(* ===== verification/LogEntry.v ===== *)
(** * What a worker logs is what is rendered

    The bytes [logger_log] leaves in a worker's ring buffer for each kind of
    entry, and the line the logger thread makes of them. *)
From Stdlib Require Import ZArith Lia.
From stdpp Require Import strings prelude gmap list functions.
From S2P Require Import Prelude Mem Util Item State Items Bip Conn ConnOps Ascii Thread ThreadFacts Logger LoggerFacts LoggerClaims.

(** ** The specified line *)
Definition stamp_text (gid : Z) (tv : Z * Z) : list Z :=
  str "ts=" ++ fmt_d (i32 (u64 tv.1)) ++ str "." ++ fmt_d (i32 (u64 tv.2)) ++ str " gid=" ++ fmt_u gid.

Definition cmd_text (c : Z) : list Z := if c <=? 5 then str (cmd_map !!! Z.to_nat c) else str "na".

(** The text the logger has for what is logged, for the cache [s].  The codes of a
    store appear as the words of the logger's own tables, which are one entry
    off: the result STORED (1) is printed as "exists" and the command set (2) as
    "replace" ([stored_set_text]). *)
Definition logged_text (s : cache) (a : log_args) : list Z :=
  match a with
  | LogAsciiCmd fd text => str " <" ++ fmt_d fd ++ [SP] ++ text ++ [LF]
  | LogEviction it =>
      match meta s !! it with
      | None => []
      | Some x =>
          str " type=eviction key=" ++ flat_map uri_enc (item_key (log s) (item x)) ++
          str " fetch=" ++ (if has (it_flags x) ITEM_STORED then str "yes" else str "no") ++
          str " ttl=" ++ fmt_d (if exptime (log s) (item x) >? 0 then u32 (exptime (log s) (item x) - current_time s) else -1) ++
          str " la=" ++ fmt_d (i32 (u32 (current_time s - time x))) ++ [LF]
      end
  | LogItemGet f key =>
      str " type=item_get key=" ++ flat_map uri_enc key ++ str " status=" ++ str (was_found_map !!! Z.to_nat f) ++ [LF]
  | LogItemStore st c key =>
      str " type=item_store key=" ++ flat_map uri_enc key ++ str " status=" ++ str (status_map !!! Z.to_nat st) ++
      str " cmd=" ++ cmd_text c ++ [LF]
  end.

Example stored_set_text (s : cache) :
  logged_text s (LogItemStore 1 2 (str "k")) = str " type=item_store key=k status=exists cmd=replace" ++ [LF].
Proof. reflexivity. Qed.

(** Keys of at most 250 bytes, commands of fewer than 480 bytes (a longer one may
    not fit its entry), and codes the tables of the logger have an entry for (the
    result NO_MEMORY, 5, has none). *)
Definition loggable (s : cache) (a : log_args) : Prop :=
  match a with
  | LogAsciiCmd fd text => Forall is_byte text ∧ 0 ∉ text ∧ Z.of_nat (length text) < 480
  | LogEviction it => ∃ x, meta s !! it = Some x ∧ nkey (log s) (item x) ≤ 250 ∧ 0 ≤ it_flags x < 2 ^ 16
  | LogItemGet f key => 0 ≤ f < 4 ∧ Forall is_byte key ∧ Z.of_nat (length key) ≤ 250
  | LogItemStore st c key => 0 ≤ st < 5 ∧ 0 ≤ c < 2 ^ 31 ∧ Forall is_byte key ∧ Z.of_nat (length key) ≤ 250
  end.

(** ** Encoded keys *)
Lemma flat_map_enc_length key : (length (flat_map uri_enc key) ≤ 3 * length key)%nat.
Proof. induction key as [|c key IH]; [done|]. cbn [flat_map length]. rewrite length_app. pose proof (uri_enc_length c). lia. Qed.
Lemma uri_enc_bytes c : is_byte c → Forall is_byte (uri_enc c).
Proof.
  intros Hc. unfold uri_enc. destruct (unreserved c); [by constructor|]. unfold is_byte in Hc.
  assert (∀ d, 0 ≤ d < 16 → is_byte (hexdigit d)) as Hh.
  { intros d Hd. unfold is_byte, hexdigit. destruct (d <? 10); lia. }
  constructor; [done|]. constructor; [apply Hh|constructor; [apply Hh|constructor]].
  - split; [apply Z.div_pos; lia|apply Z.div_lt_upper_bound; lia].
  - apply Z.mod_pos_bound. lia.
Qed.
Lemma flat_map_enc_bytes key : Forall is_byte key → Forall is_byte (flat_map uri_enc key).
Proof. induction 1 as [|c key Hc _ IH]; [done|]. cbn. apply Forall_app. split; [by apply uri_enc_bytes|done]. Qed.

(** A key that is not too long fits [keybuf]. *)
Lemma keybuf_ok m p key :
  load_bytes m p (length key) = key → Forall is_byte key → Z.of_nat (length key) ≤ 250 →
  keybuf m p (Z.of_nat (length key)) = Ok (flat_map uri_enc key).
Proof.
  intros Hk Hb Hl. unfold keybuf. rewrite Nat2Z.id, Hk. unfold uriencode, LOGGER_PARSE_SCRATCH.
  destruct (uriencode_loop_complete key [] 4096 Hb ltac:(cbn; lia)) as [out Ho]. rewrite Ho.
  apply uriencode_loop_sound in Ho as [-> _]; [|done]. cbn [app].
  pose proof (flat_map_enc_length key). unfold KEYBUF_SIZE, KEY_MAX_LENGTH.
  by rewrite (proj2 (Z.ltb_ge _ _)) by lia.
Qed.

(** ** Entries elsewhere in memory *)
Section shift.
Context (m m' : memory) (e p : Z) (n : nat) (Hn : load_bytes m' p n = load_bytes m e n).

Lemma shift_bytes k j : 0 ≤ k → k + Z.of_nat j ≤ Z.of_nat n → load_bytes m' (p + k) j = load_bytes m (e + k) j.
Proof using Hn.
  intros Hk Hj. pose proof (load_bytes_slice m' p n (Z.to_nat k) j) as H1. pose proof (load_bytes_slice m e n (Z.to_nat k) j) as H2.
  rewrite Z2Nat.id, Nat.min_l in H1 by lia. rewrite Z2Nat.id, Nat.min_l in H2 by lia. by rewrite <- H1, <- H2, Hn.
Qed.
Lemma shift_le k j : 0 ≤ k → k + Z.of_nat j ≤ Z.of_nat n → load_le m' (p + k) j = load_le m (e + k) j.
Proof using Hn. intros. unfold load_le. by rewrite shift_bytes. Qed.
Lemma shift_event : (40 ≤ n)%nat → le_event m' p = le_event m e.
Proof using Hn. intros. unfold le_event. pose proof (shift_le 0 4) as H0. rewrite !Z.add_0_r in H0. apply H0; lia. Qed.
Lemma shift_stamp : (40 ≤ n)%nat → stamp m' p = stamp m e.
Proof using Hn. intros. unfold stamp, le_sec, le_usec, le_gid. by rewrite !shift_le by lia. Qed.
Lemma shift_key k j : 0 ≤ k → k + j ≤ Z.of_nat n → 0 ≤ j → keybuf m' (p + k) j = keybuf m (e + k) j.
Proof using Hn. intros. unfold keybuf. by rewrite shift_bytes by lia. Qed.
End shift.

(** A string with its terminator is read back. *)
Lemma cstring_read m a t : Forall (λ c, c ≠ 0) t → load_bytes m a (S (length t)) = t ++ [0] → cstring m a = t.
Proof.
  intros Hnz Ht.
  assert (∀ i, (i < length t)%nat → is_Some (m !! (a + Z.of_nat i))) as Hin.
  { intros i Hi. pose proof (load_bytes_lookup m a (S (length t)) i ltac:(lia)) as Hl. rewrite Ht, lookup_app_l in Hl by done.
    apply (Forall_lookup_1 _ _ _ _ Hnz) in Hl as Hc. unfold mget in Hc. destruct (m !! (a + Z.of_nat i)); [by eexists|]. by cbn in Hc. }
  assert (length t ≤ size m)%nat as Hsz.
  { assert (list_to_set (seqZ a (Z.of_nat (length t))) ⊆ (dom m : gset Z)) as Hsub.
    { intros k Hk%elem_of_list_to_set%elem_of_seqZ. apply elem_of_dom.
      destruct (Hin (Z.to_nat (k - a)) ltac:(lia)) as [v Hv]. exists v. by replace (a + Z.of_nat (Z.to_nat (k - a))) with k in Hv by lia. }
    apply subseteq_size in Hsub. rewrite size_list_to_set, length_seqZ, size_dom in Hsub by apply NoDup_seqZ. lia. }
  unfold cstring. replace (S (size m)) with (S (length t) + (size m - length t))%nat by lia.
  rewrite load_bytes_app, Ht, <- app_assoc. cbn [app]. apply take_while_app; [|done].
  apply forallb_forall. intros c Hc. rewrite Forall_forall in Hnz. apply Hnz in Hc.
  by rewrite (proj2 (Z.eqb_neq c 0)).
Qed.

Lemma renders_of m e n f text :
  (40 ≤ n)%nat → SIZEOF_logentry + le_size m e = Z.of_nat n → le_eflags m e = f →
  (∀ m' p, load_bytes m' p n = load_bytes m e n → entry_text m' p = Ok text) →
  0 < Z.of_nat (length text) < 4096 → Forall is_byte text →
  renders (load_bytes m e n) (f, text ++ [0]).
Proof.
  intros Hn Hs Hf Ht Hl Hb. split; [by rewrite load_bytes_length|]. split.
  - apply Forall_app. split; [done|]. by repeat constructor.
  - intros m' p. rewrite load_bytes_length. intros E. cbn [fst snd]. split_and!.
    + unfold logger_thread_parse_entry. rewrite (Ht _ _ E). cbn [rbind]. unfold LOGGER_PARSE_SCRATCH.
      rewrite Z.geb_leb, (proj2 (Z.leb_gt 4096 _)), (proj2 (Z.leb_gt _ 0)) by lia. done.
    + unfold le_eflags in *. by rewrite (shift_le _ _ _ _ _ E) by lia.
    + unfold le_size in *. by rewrite (shift_le _ _ _ _ _ E) by lia.
Qed.

(** ** Writing an entry *)
Lemma load_le_store_bytes_out m a bs b k :
  Forall is_byte bs → b + Z.of_nat k ≤ a ∨ a + Z.of_nat (length bs) ≤ b → load_le (store_bytes m a bs) b k = load_le m b k.
Proof. intros. by apply load_le_agree, agree_store_out. Qed.
Lemma load_bytes_store_le_out m a n v b k :
  b + Z.of_nat k ≤ a ∨ a + Z.of_nat n ≤ b → load_bytes (store_le m a n v) b k = load_bytes m b k.
Proof. intros. by apply load_bytes_agree, agree_store_le_out. Qed.

(** Read a field through the stores that built an entry. *)
Ltac field := repeat first
  [ rewrite load_le_store_eq
  | rewrite load_le_store_out by (cbn [Z.of_nat]; lia)
  | rewrite load_bytes_store_le_out by (cbn [Z.of_nat]; lia)
  | rewrite load_le_store_bytes_out by (done || lia) ].
(** An item met by the crawl of class [i]; the modules' [eval] do nothing. *)
Definition crawl_item (i search : Z) : cr unit :=
  ok ← trylock;
  if negb ok then mret tt
  else
    r ← cserver (refcount_incr search);
    if negb (r =? 2) then _ ← cserver (refcount_decr search); mret tt
    else upd_crawler i (λ x, set_cr_checked (u64 (cr_checked x + 1)) x).

(** One class of the [for] loop. *)
Definition crawl_class (_ : unit) (i : Z) : cr unit :=
  x ← get_crawler i;
  if negb (cr_flags x =? 1) then mret tt
  else
    c ← gets cm_client;
    ret ← match cc_c c with Some _ => lru_crawler_client_getbuf | None => mret 0 end;
    if negb (ret =? 0) then lru_crawler_class_done i
    else
      match do_item_crawl_q with
      | None => lru_crawler_class_done i
      | Some search =>
          let r := if cr_remaining x =? 0 then 0 else u32 (cr_remaining x - 1) in
          _ ← upd_crawler i (set_cr_remaining r);
          if negb (cr_remaining x =? 0) && (r <? 1) then lru_crawler_class_done i
          else crawl_item i search
      end.

Definition crawl_pass : cr unit :=
  foldl (λ m i, u ← m; crawl_class u i) (mret tt) (seqZ POWER_SMALLEST (LARGEST_ID - POWER_SMALLEST)).

Definition crawl_body (_ : unit) : cr (unit + unit) :=
  n ← gets crawler_count;
  if n =? 0 then mret (inr tt) else _ ← crawl_pass; mret (inl tt).

(** From a wake-up of the thread, which takes the lock, to its next wait,
    which gives it back. *)
Definition crawler_wake : cr unit :=
  _ ← crawler_lock;
  _ ← modify (set_signalled false);
  _ ← loop FUEL crawl_body tt;
  m ← gets cm_mod;
  _ ← match m with
      | None => mret tt
      | Some t =>
          _ ← mod_finalize t;
          c ← gets cm_client;
          _ ← match cc_c c with
              | None => mret tt
              | Some _ => _ ← lru_crawler_poll; lru_crawler_release_client
              end;
          modify (set_cm_mod None)
      end;
  _ ← cserver (flag_put lru_crawler_running false);
  crawler_unlock.

(** ** Commands *)
Definition stop_item_crawler_thread : cr Z :=
  _ ← crawler_lock;
  _ ← modify (λ s, set_signalled true (set_do_run_lru_crawler_thread false s));
  _ ← crawler_unlock;
  _ ← cserver (upd_cfg (set_lru_crawler false));
  mret 0.

(** The new thread has set [settings.lru_crawler] and waits when this returns. *)
Definition start_item_crawler_thread : cr Z :=
  on ← gets (λ s, lru_crawler (cfg (kv (wd (csys s)))));
  if on : bool then mret (-1)
  else
    _ ← crawler_lock;
    _ ← modify (set_do_run_lru_crawler_thread true);
    ok ← csysio (wio event_ok);
    if negb ok then _ ← crawler_unlock; mret (-1)
    else
      _ ← cserver (upd_cfg (set_lru_crawler true));
      _ ← crawler_unlock;
      mret 0.

Definition start_class (remaining sid : Z) : cr unit :=
  _ ← upd_crawler sid (λ _, Crawler 1 remaining (u8 sid) 0 0 0);
  modify (λ s, set_crawler_count (i32 (crawler_count s + 1)) s).

Definition do_lru_crawler_start (id remaining : Z) : cr Z :=
  _ ← start_class remaining (Z.lor id HOT_LRU);
  _ ← start_class remaining (Z.lor id WARM_LRU);
  _ ← start_class remaining (Z.lor id COLD_LRU);
  _ ← cserver (_ ← flag_put lru_crawler_running true; stats_add lru_crawler_starts 1);
  mret 3.

Definition lru_crawler_set_client (c sfd : Z) : cr Z :=
  cl ← gets cm_client;
  match cc_c cl with
  | Some _ => mret (-1)
  | None =>
      ok ← csysio (wio malloc_ok);
      let b := bipbuf_new (1024 * 128) ∅ ok in
      _ ← modify (set_cm_client (CrawlerClient (Some c) sfd b (cc_cbuf cl) (cc_out cl)));
      mret (match b with None => -2 | Some _ => 0 end)
  end.

Definition start_id (remaining : Z) (ids : list bool) (starts sid : Z) : cr Z :=
  if default false (ids !! Z.to_nat sid) then n ← do_lru_crawler_start sid remaining; mret (starts + n)
  else mret starts.

Definition lru_crawler_start (ids : list bool) (remaining : Z) (type : crawler_run_type) (data c : option Z) (sfd : Z) : cr Z :=
  held ← gets lru_crawler_lock;
  if held : bool then mret (-1)
  else
    _ ← modify (set_lru_crawler_lock true);
    _ ← modify (set_cm_mod (Some type));
    _ ← mod_init type data;
    client ← (if needs_client type then
                match c with
                | None => mret (-2)
                | Some fd =>
                    if sfd =? 0 then mret (-2)
                    else r ← lru_crawler_set_client fd sfd; mret (if r =? 0 then 0 else -2)
                end
              else mret 0);
    if negb (client =? 0) then _ ← crawler_unlock; mret (-2)
    else
      starts ← foldl (λ m sid, n ← m; start_id remaining ids n sid) (mret 0) (seqZ POWER_SMALLEST (MAX_NUMBER_OF_SLAB_CLASSES - POWER_SMALLEST));
      _ ← when (negb (starts =? 0)) (modify (set_signalled true));
      _ ← crawler_unlock;
      mret starts.

(** The pieces [strtok_r] finds between commas. *)
Fixpoint comma_tokens (acc s : list Z) : list (list Z) :=
  match s with
  | [] => match acc with [] => [] | _ => [acc] end
  | c :: s =>
      if c =? 44 then match acc with [] => comma_tokens [] s | _ => acc :: comma_tokens [] s end
      else comma_tokens (acc ++ [c]) s
  end.
(** The classes named by a list of numbers; nothing when one is invalid. *)
Fixpoint crawl_ids (ids : list bool) (ts : list (list Z)) : option (list bool) :=
  match ts with
  | [] => Some ids
  | t :: ts =>
      let '(ok, sid) := safe_strtoul t in
      if negb ok || (sid <? POWER_SMALLEST) || (sid >=? MAX_NUMBER_OF_SLAB_CLASSES - 1) then None
      else crawl_ids (<[Z.to_nat sid := true]> ids) ts
  end.

Definition crawl_classes (slabs : list Z) : option (list bool) :=
  if bool_decide (slabs = str "all") then Some (replicate 64 true)
  else crawl_ids (replicate 64 false) (comma_tokens [] slabs).

Definition lru_crawler_crawl (slabs : list Z) (type : crawler_run_type) (c : option Z) (sfd : Z) : cr crawler_result :=
  match crawl_classes slabs with
  | None => _ ← crawler_unlock; mret CRAWLER_BADCLASS
  | Some ids =>
      remaining ← gets (λ s, lru_crawler_tocrawl (cfg (kv (wd (csys s)))));
      starts ← lru_crawler_start ids remaining type None c sfd;
      mret (if starts =? -1 then CRAWLER_RUNNING
            else if starts =? -2 then CRAWLER_ERROR
            else if starts =? 0 then CRAWLER_NOTSTARTED else CRAWLER_OK)
  end.

Definition lru_crawler_pause : cr unit := crawler_lock.
Definition lru_crawler_resume : cr unit := crawler_unlock.

Definition init_lru_crawler (initialized : bool) : cr unit :=
  when (negb initialized)
    (modify (λ s, let c := cm_client s in
       set_cm_data None (set_cm_mod None (set_cm_client (CrawlerClient None (cc_sfd c) (cc_buf c) (cc_cbuf c) (cc_out c)) s)))).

- _Brief_
Repeat, word for word, the lines from the opening of the material through the line containing "text ++ [LF]".

- _Problem solution_
(* ===== verification/LogEntry.v ===== *)
(** * What a worker logs is what is rendered

    The bytes [logger_log] leaves in a worker's ring buffer for each kind of
    entry, and the line the logger thread makes of them. *)
From Stdlib Require Import ZArith Lia.
From stdpp Require Import strings prelude gmap list functions.
From S2P Require Import Prelude Mem Util Item State Items Bip Conn ConnOps Ascii Thread ThreadFacts Logger LoggerFacts LoggerClaims.

(** ** The specified line *)
Definition stamp_text (gid : Z) (tv : Z * Z) : list Z :=
  str "ts=" ++ fmt_d (i32 (u64 tv.1)) ++ str "." ++ fmt_d (i32 (u64 tv.2)) ++ str " gid=" ++ fmt_u gid.

Definition cmd_text (c : Z) : list Z := if c <=? 5 then str (cmd_map !!! Z.to_nat c) else str "na".

(** The text the logger has for what is logged, for the cache [s].  The codes of a
    store appear as the words of the logger's own tables, which are one entry
    off: the result STORED (1) is printed as "exists" and the command set (2) as
    "replace" ([stored_set_text]). *)
Definition logged_text (s : cache) (a : log_args) : list Z :=
  match a with
  | LogAsciiCmd fd text => str " <" ++ fmt_d fd ++ [SP] ++ text ++ [LF]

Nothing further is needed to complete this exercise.